→ Your assignment
Reproduce the lines below exactly, starting at the one containing "Definition follows_schema : TableSchema" and stopping at the final line.

→ Records for this exercise

----------

Lemma sse_run_spec table since bursts : ∀ rt log cur,
  0 <= change_seq rt → change_seq rt + Z.of_nat (length (mjoin bursts)) < 2 ^ 64 → rt_inv log rt →
  Forall (λ ops, (length ops <= 100)%nat) bursts →
  let '(got, _, log') := sse_run rt log table cur bursts in
  (∃ new, log' = log ++ new) ∧
  (cur = newest_ts since (of_table table log) →
   StronglySorted (λ a b, ts_micros a < ts_micros b) (of_table table log') →
   Forall (λ r, since < ts_micros r) (of_table table log') →
   of_table table log' = of_table table log ++ got).
Proof.
  induction bursts as [|ops bursts IH]; intros rt log cur Hz Hs I B; cbn [sse_run mjoin list_join] in *.
  - split; [exists []; by rewrite app_nil_r|]. intros _ _ _. by rewrite app_nil_r.
  - rewrite length_app in Hs. apply Forall_cons in B as [B Bs].
    destruct (rt_run_log ops rt log) as (new & E & L & Sq); [done|lia|done|].
    pose proof (rt_run_inv ops rt log Hz ltac:(lia) I) as I'.
    destruct (rt_run rt log ops) as [rt1 log1]. cbn [fst snd] in *. subst log1.
    destruct (sse_poll_inv rt1 _ table cur I') as [I2 S2].
    pose proof (λ O L', sse_poll_new rt1 _ table since (of_table table log) (of_table table new) I' O L') as New.
    destruct (sse_poll rt1 table cur) as [[recs cur'] rt2] eqn:P. cbn [fst snd] in I2, S2.
    assert (change_seq rt2 + Z.of_nat (length (mjoin bursts)) < 2 ^ 64) as Hs' by (unfold mjoin in *; lia).
    specialize (IH rt2 (log ++ new) cur' ltac:(lia) Hs' I2 Bs).
    destruct (sse_run rt2 (log ++ new) table cur' bursts) as [[rest rt3] log']. destruct IH as [[new' ->] IH].
    split; [exists (new ++ new'); by rewrite <- app_assoc|]. intros Ec Ss Fs.
    assert (of_table table (log ++ new) = of_table table log ++ of_table table new) as Eo by apply of_table_app.
    assert (length (of_table table new) <= 100)%nat as Lo.
    { unfold of_table. pose proof (length_filter (λ r, ch_table r = table) new). cbn in B. lia. }
    rewrite of_table_app in Ss, Fs. rewrite Ec in P. specialize (New Eo Lo). rewrite P in New. cbn [fst] in New.
    rewrite Eo in *. apply StronglySorted_app in Ss as (? & Ss & ?). apply Forall_app in Fs as [Fs Fs'].
    specialize (New Ss Fs). injection New as -> ->.
    rewrite of_table_app, Eo in IH |- *. rewrite IH; [by rewrite <- !app_assoc|done| |by apply Forall_app].
    apply StronglySorted_app; by split_and!.
Qed.

(** An event stream misses nothing: its client is sent the table's changes since
    its start, each once and in order, as long as their timestamps increase and no more
    than 100 operations fall between two rounds. *)
Theorem event_stream_complete table since bursts :
  1 + Z.of_nat (length (mjoin bursts)) < 2 ^ 64 → Forall (λ ops, (length ops <= 100)%nat) bursts →
  let '(got, _, log) := sse_run Realtime_new [] table since bursts in
  StronglySorted (λ a b, ts_micros a < ts_micros b) (of_table table log) →
  Forall (λ r, since < ts_micros r) (of_table table log) →
  got = of_table table log.
Proof.
  intros Hs B. pose proof (sse_run_spec table since bursts Realtime_new [] since ltac:(done) Hs rt_inv_new B) as R.
  destruct (sse_run _ _ _ _ _) as [[got rt] log]. destruct R as [_ R]. intros S F. by rewrite R.
Qed.
End sse.

(** ** Witnesses *)

#[local] Existing Instances demo_value_text demo_json_bytes demo_order demo_row_order demo_table_order demo_hash
  demo_channel demo_channel_laws.

Definition follow (from to : string) : Row :=
  MkRow 0 (<["from"%string := VString from]> {["to"%string := VString to]}).
Definition follows_schema : TableSchema :=
  with_column (with_column (TableSchema_new [] "follows") (ColumnDef_new "from" TString)) (ColumnDef_new "to" TString).

(** A server whose users bob and carol follow alice. *)
Definition followed : Server :=
  let e := (create_table ∅ follows_schema).2 in
  let e := (insert e "follows" (follow "bob" "alice")).2 in
  let e := (insert e "follows" (follow "alice" "bob")).2 in
  let e := (insert e "follows" (follow "carol" "alice")).2 in
  fanout_open (with_engine (Server_new ServerConfig_default ∅) e) [].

----------

→ Result
Definition follows_schema : TableSchema :=
  with_column (with_column (TableSchema_new [] "follows") (ColumnDef_new "from" TString)) (ColumnDef_new "to" TString).

(** A server whose users bob and carol follow alice. *)
Definition followed : Server :=
  let e := (create_table ∅ follows_schema).2 in
  let e := (insert e "follows" (follow "bob" "alice")).2 in
  let e := (insert e "follows" (follow "alice" "bob")).2 in
  let e := (insert e "follows" (follow "carol" "alice")).2 in
  fanout_open (with_engine (Server_new ServerConfig_default ∅) e) [].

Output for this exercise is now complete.